» TASK
Start with the first line of the records below. Output each line exactly, ending with the one that contains "Local Abbreviation c".
── DATA PROVIDED
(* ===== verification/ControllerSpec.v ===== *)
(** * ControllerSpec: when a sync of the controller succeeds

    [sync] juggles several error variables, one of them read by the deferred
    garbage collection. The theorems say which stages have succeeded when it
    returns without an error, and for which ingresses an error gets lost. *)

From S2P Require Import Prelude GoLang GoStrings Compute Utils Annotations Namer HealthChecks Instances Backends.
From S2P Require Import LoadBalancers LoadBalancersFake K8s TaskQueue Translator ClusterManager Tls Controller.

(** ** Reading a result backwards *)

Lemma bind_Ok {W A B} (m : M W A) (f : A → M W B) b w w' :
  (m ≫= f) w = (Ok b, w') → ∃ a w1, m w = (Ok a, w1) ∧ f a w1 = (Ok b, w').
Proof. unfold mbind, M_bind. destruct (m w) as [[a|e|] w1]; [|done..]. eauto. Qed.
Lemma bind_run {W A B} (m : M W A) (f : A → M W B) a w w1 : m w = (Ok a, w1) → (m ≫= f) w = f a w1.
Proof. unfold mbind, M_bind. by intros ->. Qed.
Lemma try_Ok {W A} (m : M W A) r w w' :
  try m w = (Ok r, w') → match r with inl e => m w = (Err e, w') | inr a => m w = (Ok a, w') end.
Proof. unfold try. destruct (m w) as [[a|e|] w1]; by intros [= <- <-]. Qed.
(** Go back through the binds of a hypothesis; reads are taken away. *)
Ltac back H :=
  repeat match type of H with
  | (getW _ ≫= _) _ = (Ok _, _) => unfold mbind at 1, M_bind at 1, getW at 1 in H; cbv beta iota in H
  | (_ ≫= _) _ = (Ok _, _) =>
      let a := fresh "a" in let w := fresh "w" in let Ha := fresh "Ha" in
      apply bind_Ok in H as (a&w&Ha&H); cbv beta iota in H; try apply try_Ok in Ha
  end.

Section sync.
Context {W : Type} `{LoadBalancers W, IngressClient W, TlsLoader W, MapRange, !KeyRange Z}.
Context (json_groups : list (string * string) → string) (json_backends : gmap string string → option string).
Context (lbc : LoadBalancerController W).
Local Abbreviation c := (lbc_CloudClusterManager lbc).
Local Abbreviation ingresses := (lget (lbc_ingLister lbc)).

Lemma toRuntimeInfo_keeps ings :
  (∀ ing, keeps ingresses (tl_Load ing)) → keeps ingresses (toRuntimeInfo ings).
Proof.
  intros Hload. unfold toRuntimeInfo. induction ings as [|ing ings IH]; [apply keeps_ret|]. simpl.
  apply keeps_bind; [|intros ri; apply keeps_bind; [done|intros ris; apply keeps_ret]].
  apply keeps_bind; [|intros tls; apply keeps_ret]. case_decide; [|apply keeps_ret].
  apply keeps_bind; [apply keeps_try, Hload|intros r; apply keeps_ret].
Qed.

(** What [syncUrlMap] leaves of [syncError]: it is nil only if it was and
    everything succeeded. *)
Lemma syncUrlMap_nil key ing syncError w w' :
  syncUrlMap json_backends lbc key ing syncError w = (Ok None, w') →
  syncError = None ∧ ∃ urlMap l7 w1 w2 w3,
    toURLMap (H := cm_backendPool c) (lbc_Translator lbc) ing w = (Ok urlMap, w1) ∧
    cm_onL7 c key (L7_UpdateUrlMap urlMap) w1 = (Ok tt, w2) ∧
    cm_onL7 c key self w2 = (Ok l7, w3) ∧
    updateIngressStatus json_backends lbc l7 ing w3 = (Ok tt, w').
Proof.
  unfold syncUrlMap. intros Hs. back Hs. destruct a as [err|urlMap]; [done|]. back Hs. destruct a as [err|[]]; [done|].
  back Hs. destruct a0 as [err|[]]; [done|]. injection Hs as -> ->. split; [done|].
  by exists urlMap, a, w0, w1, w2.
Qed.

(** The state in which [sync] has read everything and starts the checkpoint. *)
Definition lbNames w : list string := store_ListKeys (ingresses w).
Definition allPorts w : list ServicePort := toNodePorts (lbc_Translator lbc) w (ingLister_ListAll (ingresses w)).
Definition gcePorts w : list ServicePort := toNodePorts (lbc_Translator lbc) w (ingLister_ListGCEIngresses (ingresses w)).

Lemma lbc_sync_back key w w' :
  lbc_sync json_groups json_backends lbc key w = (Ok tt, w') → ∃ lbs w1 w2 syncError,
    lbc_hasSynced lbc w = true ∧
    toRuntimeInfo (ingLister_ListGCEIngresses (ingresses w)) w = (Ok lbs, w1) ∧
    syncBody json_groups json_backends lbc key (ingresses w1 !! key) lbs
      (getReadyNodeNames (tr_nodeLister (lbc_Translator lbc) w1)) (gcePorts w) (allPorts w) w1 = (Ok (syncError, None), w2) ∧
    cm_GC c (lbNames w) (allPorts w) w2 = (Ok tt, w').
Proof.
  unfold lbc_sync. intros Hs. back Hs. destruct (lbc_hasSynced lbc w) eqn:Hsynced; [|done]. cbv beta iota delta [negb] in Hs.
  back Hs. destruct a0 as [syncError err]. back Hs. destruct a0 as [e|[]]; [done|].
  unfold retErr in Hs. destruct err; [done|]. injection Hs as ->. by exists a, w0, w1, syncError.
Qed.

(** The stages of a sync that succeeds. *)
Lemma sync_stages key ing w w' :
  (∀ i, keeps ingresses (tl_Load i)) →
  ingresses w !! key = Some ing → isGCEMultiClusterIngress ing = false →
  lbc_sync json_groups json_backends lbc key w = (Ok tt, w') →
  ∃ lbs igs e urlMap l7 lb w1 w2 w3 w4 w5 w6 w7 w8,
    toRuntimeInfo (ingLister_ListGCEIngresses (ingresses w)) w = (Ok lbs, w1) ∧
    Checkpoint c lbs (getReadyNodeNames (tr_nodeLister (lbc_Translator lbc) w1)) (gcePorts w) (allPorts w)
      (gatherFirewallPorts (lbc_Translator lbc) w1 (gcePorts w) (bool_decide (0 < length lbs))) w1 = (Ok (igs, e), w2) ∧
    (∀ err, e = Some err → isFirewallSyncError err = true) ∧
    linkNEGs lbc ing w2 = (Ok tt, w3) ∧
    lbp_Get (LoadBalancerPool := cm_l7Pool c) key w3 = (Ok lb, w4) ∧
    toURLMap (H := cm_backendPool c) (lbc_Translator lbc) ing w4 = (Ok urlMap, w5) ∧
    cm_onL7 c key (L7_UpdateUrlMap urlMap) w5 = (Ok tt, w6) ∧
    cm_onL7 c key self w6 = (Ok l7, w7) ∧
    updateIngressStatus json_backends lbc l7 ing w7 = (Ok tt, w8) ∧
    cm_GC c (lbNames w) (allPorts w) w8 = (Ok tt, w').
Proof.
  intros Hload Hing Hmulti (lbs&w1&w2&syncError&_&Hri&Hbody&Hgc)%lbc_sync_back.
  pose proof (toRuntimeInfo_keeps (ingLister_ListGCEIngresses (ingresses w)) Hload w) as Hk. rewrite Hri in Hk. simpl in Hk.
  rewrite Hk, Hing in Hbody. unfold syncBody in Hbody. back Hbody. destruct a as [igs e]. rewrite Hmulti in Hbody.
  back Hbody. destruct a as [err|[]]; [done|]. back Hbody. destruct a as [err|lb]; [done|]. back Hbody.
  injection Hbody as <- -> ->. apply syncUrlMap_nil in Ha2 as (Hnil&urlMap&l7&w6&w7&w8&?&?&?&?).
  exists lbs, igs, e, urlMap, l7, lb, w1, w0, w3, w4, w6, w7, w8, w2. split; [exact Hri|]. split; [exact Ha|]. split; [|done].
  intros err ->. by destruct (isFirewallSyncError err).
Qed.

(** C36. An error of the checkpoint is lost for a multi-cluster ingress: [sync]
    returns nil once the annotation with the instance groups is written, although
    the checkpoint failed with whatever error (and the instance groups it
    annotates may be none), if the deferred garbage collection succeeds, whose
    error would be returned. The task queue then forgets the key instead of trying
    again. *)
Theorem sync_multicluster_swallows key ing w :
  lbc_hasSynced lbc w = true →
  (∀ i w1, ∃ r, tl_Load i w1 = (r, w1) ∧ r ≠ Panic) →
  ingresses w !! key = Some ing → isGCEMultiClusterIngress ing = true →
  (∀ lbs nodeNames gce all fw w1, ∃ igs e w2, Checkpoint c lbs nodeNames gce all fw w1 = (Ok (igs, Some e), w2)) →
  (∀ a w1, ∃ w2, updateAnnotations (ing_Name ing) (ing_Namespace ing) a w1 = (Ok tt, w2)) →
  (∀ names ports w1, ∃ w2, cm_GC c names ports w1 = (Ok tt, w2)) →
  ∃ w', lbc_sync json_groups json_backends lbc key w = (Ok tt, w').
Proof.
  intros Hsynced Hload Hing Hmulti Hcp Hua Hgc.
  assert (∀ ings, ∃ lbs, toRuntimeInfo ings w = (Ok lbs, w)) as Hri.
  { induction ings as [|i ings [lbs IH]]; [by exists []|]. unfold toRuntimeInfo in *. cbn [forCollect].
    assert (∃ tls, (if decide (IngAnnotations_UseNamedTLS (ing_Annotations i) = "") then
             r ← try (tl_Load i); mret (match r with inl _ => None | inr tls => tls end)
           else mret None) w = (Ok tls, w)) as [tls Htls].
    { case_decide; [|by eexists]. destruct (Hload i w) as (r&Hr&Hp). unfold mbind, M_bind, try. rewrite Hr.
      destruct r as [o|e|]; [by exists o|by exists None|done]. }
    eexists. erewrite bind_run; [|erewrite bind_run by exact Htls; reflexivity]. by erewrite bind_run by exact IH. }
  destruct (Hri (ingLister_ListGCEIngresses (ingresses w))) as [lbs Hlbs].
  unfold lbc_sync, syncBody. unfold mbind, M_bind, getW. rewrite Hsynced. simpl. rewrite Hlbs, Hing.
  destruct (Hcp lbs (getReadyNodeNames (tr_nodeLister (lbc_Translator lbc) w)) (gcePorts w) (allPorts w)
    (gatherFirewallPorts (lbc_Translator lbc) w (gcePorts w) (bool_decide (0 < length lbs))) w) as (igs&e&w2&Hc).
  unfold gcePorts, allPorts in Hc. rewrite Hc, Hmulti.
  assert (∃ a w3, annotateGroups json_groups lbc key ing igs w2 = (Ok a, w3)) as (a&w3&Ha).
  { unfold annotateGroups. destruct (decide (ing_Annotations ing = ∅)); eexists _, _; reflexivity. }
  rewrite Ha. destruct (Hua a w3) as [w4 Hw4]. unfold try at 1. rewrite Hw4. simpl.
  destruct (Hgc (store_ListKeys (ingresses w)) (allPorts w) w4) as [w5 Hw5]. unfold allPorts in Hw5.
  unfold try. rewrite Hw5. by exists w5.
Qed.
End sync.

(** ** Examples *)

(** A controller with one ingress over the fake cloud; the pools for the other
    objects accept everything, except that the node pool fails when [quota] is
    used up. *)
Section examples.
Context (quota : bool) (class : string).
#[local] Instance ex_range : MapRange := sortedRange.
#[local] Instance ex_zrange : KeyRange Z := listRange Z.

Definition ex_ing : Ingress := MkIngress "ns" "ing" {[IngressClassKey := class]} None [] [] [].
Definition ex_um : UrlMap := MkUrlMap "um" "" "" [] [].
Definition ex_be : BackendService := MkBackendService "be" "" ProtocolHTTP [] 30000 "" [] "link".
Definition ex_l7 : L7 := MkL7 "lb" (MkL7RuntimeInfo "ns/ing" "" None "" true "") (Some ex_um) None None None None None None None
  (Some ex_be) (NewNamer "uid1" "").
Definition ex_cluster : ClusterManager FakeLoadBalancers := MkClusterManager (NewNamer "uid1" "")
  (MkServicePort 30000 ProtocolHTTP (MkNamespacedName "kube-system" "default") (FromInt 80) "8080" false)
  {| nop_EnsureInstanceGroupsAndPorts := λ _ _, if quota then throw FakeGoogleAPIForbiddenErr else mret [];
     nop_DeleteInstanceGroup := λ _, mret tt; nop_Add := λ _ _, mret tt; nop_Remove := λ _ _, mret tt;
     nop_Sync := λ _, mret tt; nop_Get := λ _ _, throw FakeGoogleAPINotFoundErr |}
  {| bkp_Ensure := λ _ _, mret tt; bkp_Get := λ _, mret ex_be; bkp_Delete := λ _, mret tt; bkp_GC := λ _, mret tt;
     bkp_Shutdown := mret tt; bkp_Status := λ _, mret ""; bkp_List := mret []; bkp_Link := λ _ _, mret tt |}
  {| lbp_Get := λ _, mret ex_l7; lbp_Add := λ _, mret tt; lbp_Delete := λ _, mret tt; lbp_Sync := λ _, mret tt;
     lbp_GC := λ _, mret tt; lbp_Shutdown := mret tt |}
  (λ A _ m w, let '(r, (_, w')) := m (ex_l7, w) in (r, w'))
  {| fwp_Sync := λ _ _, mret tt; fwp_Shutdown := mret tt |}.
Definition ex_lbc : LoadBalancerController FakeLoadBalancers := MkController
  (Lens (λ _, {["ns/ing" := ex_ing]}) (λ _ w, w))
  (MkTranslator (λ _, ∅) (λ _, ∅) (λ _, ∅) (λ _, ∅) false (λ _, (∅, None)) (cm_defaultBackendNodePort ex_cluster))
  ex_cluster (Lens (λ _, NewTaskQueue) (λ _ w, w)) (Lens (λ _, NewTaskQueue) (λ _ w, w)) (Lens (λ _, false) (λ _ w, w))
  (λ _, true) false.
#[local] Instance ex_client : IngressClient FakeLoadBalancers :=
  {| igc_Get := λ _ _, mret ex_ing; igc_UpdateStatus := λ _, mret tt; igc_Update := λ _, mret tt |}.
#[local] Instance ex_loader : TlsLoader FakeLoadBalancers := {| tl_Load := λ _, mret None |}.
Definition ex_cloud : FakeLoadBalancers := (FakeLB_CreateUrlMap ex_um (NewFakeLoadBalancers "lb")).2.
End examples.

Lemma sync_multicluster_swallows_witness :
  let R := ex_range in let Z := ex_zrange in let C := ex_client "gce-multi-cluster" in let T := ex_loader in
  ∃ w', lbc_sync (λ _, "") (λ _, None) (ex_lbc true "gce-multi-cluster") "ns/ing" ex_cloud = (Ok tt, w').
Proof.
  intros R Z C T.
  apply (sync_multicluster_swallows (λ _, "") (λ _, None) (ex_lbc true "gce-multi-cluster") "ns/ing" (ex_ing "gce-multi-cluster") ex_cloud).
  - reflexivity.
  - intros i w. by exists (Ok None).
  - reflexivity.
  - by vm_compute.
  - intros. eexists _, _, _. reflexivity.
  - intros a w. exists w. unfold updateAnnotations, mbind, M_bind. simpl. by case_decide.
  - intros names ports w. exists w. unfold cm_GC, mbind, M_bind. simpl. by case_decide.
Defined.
────
» OUTPUT OF THE TASK
(* ===== verification/ControllerSpec.v ===== *)
(** * ControllerSpec: when a sync of the controller succeeds

    [sync] juggles several error variables, one of them read by the deferred
    garbage collection. The theorems say which stages have succeeded when it
    returns without an error, and for which ingresses an error gets lost. *)

From S2P Require Import Prelude GoLang GoStrings Compute Utils Annotations Namer HealthChecks Instances Backends.
From S2P Require Import LoadBalancers LoadBalancersFake K8s TaskQueue Translator ClusterManager Tls Controller.

(** ** Reading a result backwards *)

Lemma bind_Ok {W A B} (m : M W A) (f : A → M W B) b w w' :
  (m ≫= f) w = (Ok b, w') → ∃ a w1, m w = (Ok a, w1) ∧ f a w1 = (Ok b, w').
Proof. unfold mbind, M_bind. destruct (m w) as [[a|e|] w1]; [|done..]. eauto. Qed.
Lemma bind_run {W A B} (m : M W A) (f : A → M W B) a w w1 : m w = (Ok a, w1) → (m ≫= f) w = f a w1.
Proof. unfold mbind, M_bind. by intros ->. Qed.
Lemma try_Ok {W A} (m : M W A) r w w' :
  try m w = (Ok r, w') → match r with inl e => m w = (Err e, w') | inr a => m w = (Ok a, w') end.
Proof. unfold try. destruct (m w) as [[a|e|] w1]; by intros [= <- <-]. Qed.
(** Go back through the binds of a hypothesis; reads are taken away. *)
Ltac back H :=
  repeat match type of H with
  | (getW _ ≫= _) _ = (Ok _, _) => unfold mbind at 1, M_bind at 1, getW at 1 in H; cbv beta iota in H
  | (_ ≫= _) _ = (Ok _, _) =>
      let a := fresh "a" in let w := fresh "w" in let Ha := fresh "Ha" in
      apply bind_Ok in H as (a&w&Ha&H); cbv beta iota in H; try apply try_Ok in Ha
  end.

Section sync.
Context {W : Type} `{LoadBalancers W, IngressClient W, TlsLoader W, MapRange, !KeyRange Z}.
Context (json_groups : list (string * string) → string) (json_backends : gmap string string → option string).
Context (lbc : LoadBalancerController W).
Local Abbreviation c := (lbc_CloudClusterManager lbc).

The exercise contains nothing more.